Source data
Definition with_borough (b : option string) (ui : UI) : UI :=
  {| navigate_n_clicks := navigate_n_clicks ui;
     borough_selection := b;
     major_crime_selection := major_crime_selection ui;
     crime_heatmap := crime_heatmap ui;
     graph_container := graph_container ui;
     crime_trend_graph := crime_trend_graph ui;
     major_crime_pie_chart := major_crime_pie_chart ui;
     major_crime_pie_style := major_crime_pie_style ui;
     crime_breakdown_graph := crime_breakdown_graph ui;
     major_crime_dropdown_options := major_crime_dropdown_options ui;
     major_crime_dropdown_style := major_crime_dropdown_style ui |}.

Definition with_major_crime (m : option string) (ui : UI) : UI :=
  {| navigate_n_clicks := navigate_n_clicks ui;
     borough_selection := borough_selection ui;
     major_crime_selection := m;
     crime_heatmap := crime_heatmap ui;
     graph_container := graph_container ui;
     crime_trend_graph := crime_trend_graph ui;
     major_crime_pie_chart := major_crime_pie_chart ui;
     major_crime_pie_style := major_crime_pie_style ui;
     crime_breakdown_graph := crime_breakdown_graph ui;
     major_crime_dropdown_options := major_crime_dropdown_options ui;
     major_crime_dropdown_style := major_crime_dropdown_style ui |}.

(** What the user can do. *)
Inductive event : Type :=
| SelectBorough (b : option string)
| NavigateClick
| SelectMajorCrime (m : option string).

Section Page.

(** The two globals, fixed once the module is loaded. *)
Variable crime_df : option DataFrame.
Variable geojson_data : option GeoJSON.

(** A callback that raises updates nothing. *)
Definition fire_heatmap (ui : UI) : UI :=
  match update_heatmap crime_df geojson_data (navigate_n_clicks ui) with
  | Ok f => with_heatmap f ui
  | Raise _ => ui
  end.

Definition fire_graphs_and_dropdown (ui : UI) : UI :=
  match update_graphs_and_dropdown crime_df (navigate_n_clicks ui)
          (major_crime_selection ui) (borough_selection ui) with
  | Ok o => apply_outputs o ui
  | Raise _ => ui
  end.

(** The button's [n_clicks] is an [Input] of both callbacks and the
    category dropdown's [value] an [Input] of the combined one; the
    borough dropdown's [value] is only a [State]: changing it fires
    nothing. *)
Definition step (ui : UI) (ev : event) : UI :=
  match ev with
  | SelectBorough b => with_borough b ui
  | NavigateClick =>
      fire_graphs_and_dropdown
        (fire_heatmap (with_n_clicks (navigate_n_clicks ui + 1) ui))
  | SelectMajorCrime m =>
      fire_graphs_and_dropdown (with_major_crime m ui)
  end.

Definition run (ui : UI) (evs : list event) : UI :=
  fold_left step evs ui.

(** On page load both callbacks fire once on the layout. *)
Definition page_load : UI :=
  fire_graphs_and_dropdown (fire_heatmap layout_ui).

Definition reachable (ui : UI) : Prop :=
  exists evs, ui = run page_load evs.

End Page.

(** ** A small data set *)

(** A file in the layout of the police export: category labels first, then
    the borough, then one column per month. *)
Definition sample_csv : DataFrame :=
  {| columns := ["MajorText"; "MinorText"; "BoroughName"; "202201"; "202202"];
     rows :=
       [ [VStr "Theft"; VStr "Shoplifting"; VStr "Camden"; VInt 3; VInt 4];
         [VStr "Theft"; VStr "Bicycle Theft"; VStr "Camden"; VInt 1; VInt 0];
         [VStr "Burglary"; VStr "Domestic"; VStr "Camden"; VInt 2; VInt 5];
         [VStr "Theft"; VStr "Shoplifting"; VStr "Barnet"; VInt 7; VInt 8] ] |}.

Definition sample_wide : DataFrame :=
  rename sample_csv
    [("MajorText", "MajorCrimeCategory"); ("MinorText", "CrimeSubcategory")].

Definition sample_long : DataFrame :=
  {| columns := long_columns;
     rows :=
       [ [VStr "Camden"; VStr "Theft"; VStr "Shoplifting"; VStr "202201"; VInt 3];
         [VStr "Camden"; VStr "Theft"; VStr "Bicycle Theft"; VStr "202201"; VInt 1];
         [VStr "Camden"; VStr "Burglary"; VStr "Domestic"; VStr "202201"; VInt 2];
         [VStr "Barnet"; VStr "Theft"; VStr "Shoplifting"; VStr "202201"; VInt 7];
         [VStr "Camden"; VStr "Theft"; VStr "Shoplifting"; VStr "202202"; VInt 4];
         [VStr "Camden"; VStr "Theft"; VStr "Bicycle Theft"; VStr "202202"; VInt 0];
         [VStr "Camden"; VStr "Burglary"; VStr "Domestic"; VStr "202202"; VInt 5];
         [VStr "Barnet"; VStr "Theft"; VStr "Shoplifting"; VStr "202202"; VInt 8] ] |}.

Definition sample_geojson : GeoJSON :=
  {| features := [ {| properties_name := "Camden" |};
                   {| properties_name := "Barnet" |} ] |}.

(** ** Sums over tables, as the properties speak of them *)

Definition sumZ (l : list Z) : Z := fold_right Z.add 0%Z l.

(** The identifier cells of a row. *)
Definition id_tuple (cols : list string) (r : list value) : list value :=
  map (cell cols r) id_vars.

Fixpoint tuple_eqb (t u : list value) : bool :=
  match t, u with
  | [], [] => true
  | a :: t', b :: u' => value_eqb a b && tuple_eqb t' u'
  | _, _ => false
  end.

(** Long table: the sum of CrimeCount over the rows of one identifier
    tuple. *)
Definition long_tuple_total (long : DataFrame) (t : list value) : Z :=
  sumZ (map (fun r => int_of (cell (columns long) r "CrimeCount"))
            (filter (fun r => tuple_eqb (id_tuple (columns long) r) t)
                    (rows long))).

(** Wide table: the sum of the month cells of one row, read off the row
    cell by cell. *)
Definition wide_row_sum (cols : list string) (r : list value) : Z :=
  sumZ (map (fun p => int_of (snd p))
            (filter (fun p => negb (mem (fst p) id_vars)) (combine cols r))).

Definition wide_tuple_total (wide : DataFrame) (t : list value) : Z :=
  sumZ (map (wide_row_sum (columns wide))
            (filter (fun r => tuple_eqb (id_tuple (columns wide) r) t)
                    (rows wide))).

(** Long table: the total of one borough. *)
Definition borough_total (long : DataFrame) (b : value) : Z :=
  sumZ (map (fun r => int_of (cell (columns long) r "CrimeCount"))
            (group_rows long "BoroughName" b)).

(** The major categories of the rows of one borough, as dropdown
    options. *)
Definition borough_categories (long : DataFrame) (borough : string)
    : list value :=
  map (fun r => cell (columns long) r "MajorCrimeCategory")
      (filter (fun r => value_eqb (cell (columns long) r "BoroughName")
                                  (VStr borough))
              (rows long)).

(** Whether an output carries a figure rather than [dash.no_update]. *)
Definition is_figure (o : output Figure) : bool :=
  match o with no_update => false | new_value _ => true end.

(** ** The borough dropdown, [get_borough_options] *)

Definition get_borough_options (df : option DataFrame)
    : result (list DropdownOption) :=
  match df with
  | Some d =>
      boroughs <- column d "BoroughName" ;;
      Ok (map (fun borough => {| label := borough; option_value := borough |})
              (unique boroughs))
  | None => Ok [ {| label := VStr "No data available";
                    option_value := VStr "" |} ]
  end.

(** ** Loading the module *)

(** The module's top-level statements, in order: the two loaders, the
    reshaper on the loaded table, the borough options.  An exception in
    any of them ends the import. *)
Record Globals : Type := mkGlobals {
  global_crime_df : option DataFrame;
  global_geojson_data : option GeoJSON;
  global_borough_options : list DropdownOption
}.

Definition load_module (crime_csv : file DataFrame)
    (geojson_path : file GeoJSON) : result Globals :=
  loaded <- load_crime_data crime_csv ;;
  geojson_data <- load_geojson geojson_path ;;
  crime_df <- melt_crime_data loaded ;;
  borough_options <- get_borough_options crime_df ;;
  Ok {| global_crime_df := crime_df;
        global_geojson_data := geojson_data;
        global_borough_options := borough_options |}.

(** ** Totals of the long table, as the charts are read *)

Definition crime_count_total (cols : list string) (rs : list (list value))
    : Z :=
  sumZ (map (fun r => int_of (cell cols r "CrimeCount")) rs).

(** The rows of one borough. *)
Definition borough_rows (long : DataFrame) (borough : string)
    : list (list value) :=
  filter (fun r => value_eqb (cell (columns long) r "BoroughName")
                             (VStr borough))
         (rows long).

(** The total of one borough in one month, over all categories. *)
Definition month_total (long : DataFrame) (borough : string) (mo : value)
    : Z :=
  crime_count_total (columns long)
    (filter (fun r => value_eqb (cell (columns long) r "Month") mo)
            (borough_rows long borough)).

(** The total of one borough in one major category, over all months and
    subcategories. *)
Definition category_total (long : DataFrame) (borough : string) (mc : value)
    : Z :=
  crime_count_total (columns long)
    (filter (fun r => value_eqb (cell (columns long) r "MajorCrimeCategory") mc)
            (borough_rows long borough)).

(** The key of a long row: borough, major category, subcategory, month. *)
Definition record_key (cols : list string) (r : list value) : list value :=
  map (cell cols r)
      ["BoroughName"; "MajorCrimeCategory"; "CrimeSubcategory"; "Month"].

(** A table the callbacks can work on: absent, or a typed long table. *)
Definition usable (crime_df : option DataFrame) : bool :=
  match crime_df with
  | None => true
  | Some df => long_format df
  end.

(** What holds of the page at every moment: the three visibility styles
    move together; a hidden dashboard offers no categories; and either no
    chart has ever been drawn and the dashboard is hidden, or the button
    has been clicked and the crime table is there. *)
Definition dashboard_invariant (crime_df : option DataFrame) (ui : UI)
    : Prop :=
  (0 <= navigate_n_clicks ui)%Z /\
  major_crime_pie_style ui = graph_container ui /\
  major_crime_dropdown_style ui = graph_container ui /\
  (graph_container ui = display_none ->
   major_crime_dropdown_options ui = []) /\
  ((crime_trend_graph ui = None /\ major_crime_pie_chart ui = None /\
    crime_breakdown_graph ui = None /\ graph_container ui = display_none)
   \/ ((0 < navigate_n_clicks ui)%Z /\ crime_df <> None)).

(** * Properties *)

(** ** General facts *)

Lemma mapM_Ok {A B : Type} (f : A -> result B) (g : A -> B) (l : list A) :
  (forall a, In a l -> f a = Ok (g a)) -> mapM f l = Ok (map g l).
Proof.
  induction l as [|a l IH]; intros H; simpl.
  - reflexivity.
  - rewrite (H a (or_introl eq_refl)); simpl.
    rewrite IH by (intros b Hb; apply H; now right).
    reflexivity.
Qed.

Lemma value_eqb_eq (a b : value) : value_eqb a b = true <-> a = b.
Proof.
  destruct a as [s|x], b as [t|y]; simpl; split; intros H;
    try discriminate; try congruence.
  - apply String.eqb_eq in H; now subst.
  - injection H as ->; apply String.eqb_refl.
  - apply Z.eqb_eq in H; now subst.
  - injection H as ->; apply Z.eqb_refl.
Qed.

Lemma value_eqb_refl (a : value) : value_eqb a a = true.
Proof. now apply value_eqb_eq. Qed.

Lemma mem_In (c : string) (l : list string) : mem c l = true <-> In c l.
Proof.
  unfold mem; rewrite existsb_exists; split.
  - intros [x [Hx He]]; apply String.eqb_eq in He; now subst.
  - intros H; exists c; split; [assumption | apply String.eqb_refl].
Qed.

Lemma labels_eqb_eq (l1 l2 : list string) : labels_eqb l1 l2 = true -> l1 = l2.
Proof.
  revert l2; induction l1 as [|x l1 IH]; intros [|y l2]; simpl;
    try discriminate; try reflexivity.
  intros H; apply andb_true_iff in H as [Hx Hl].
  apply String.eqb_eq in Hx; subst; f_equal; now apply IH.
Qed.

Lemma long_format_columns (df : DataFrame) :
  long_format df = true -> columns df = long_columns.
Proof.
  unfold long_format; intros H; apply andb_true_iff in H as [H _].
  now apply labels_eqb_eq.
Qed.

Lemma long_format_rows (df : DataFrame) :
  long_format df = true -> Forall (fun r => long_row_ok r = true) (rows df).
Proof.
  unfold long_format; intros H; apply andb_true_iff in H as [_ H].
  apply Forall_forall; now apply forallb_forall.
Qed.

(** A typed long row, taken apart. *)
Lemma long_row_ok_inv (r : list value) :
  long_row_ok r = true ->
  exists b m s mo n, r = [VStr b; VStr m; VStr s; VStr mo; VInt n].
Proof.
  destruct r as [|[b|] [|[m|] [|[s|] [|[mo|] [|[|n] [|]]]]]]; simpl;
    try discriminate.
  intros _; now exists b, m, s, mo, n.
Qed.

(** ** The reshaper on missing data *)

(** C8: for the input [None] the reshaper [melt_crime_data] returns [None]
    unchanged and raises nothing. *)
Theorem melt_crime_data_None : melt_crime_data None = Ok None.
Proof. reflexivity. Qed.

(** ** The loaders *)

(** [load_crime_data] answers [None] for a missing or an empty file and the
    renamed table otherwise; it never raises. *)
Lemma load_crime_data_total (f : file DataFrame) :
  exists r, load_crime_data f = Ok r /\
    match f with
    | Absent | Empty => r = None
    | Holds df =>
        r = Some (rename df [("MajorText", "MajorCrimeCategory");
                             ("MinorText", "CrimeSubcategory")])
    end.
Proof. destruct f; eexists; split; reflexivity. Qed.

(** [load_geojson] answers [None] for a missing file and the data for a
    file with content. *)
Lemma load_geojson_absent_or_content :
  load_geojson Absent = Ok None /\
  forall g, load_geojson (Holds g) = Ok (Some g).
Proof. split; reflexivity. Qed.

(** C3: each loader should return the data, or [None] for an absent or
    empty file, and never raise.  On an empty boundary file [load_geojson]
    raises: [json.load] fails with [JSONDecodeError], for which there is no
    [except] clause. *)
Theorem load_geojson_empty_file_raises :
  load_geojson Empty = Raise JSONDecodeError.
Proof. reflexivity. Qed.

(Problem to work on): Could you reproduce, exactly, every line above from the line with "Lemma load_crime_data_total (f" to the line with "r = Some (rename", and no other line? Both ends count.

(Answer to this problem):
Lemma load_crime_data_total (f : file DataFrame) :
  exists r, load_crime_data f = Ok r /\
    match f with
    | Absent | Empty => r = None
    | Holds df =>
        r = Some (rename df [("MajorText", "MajorCrimeCategory");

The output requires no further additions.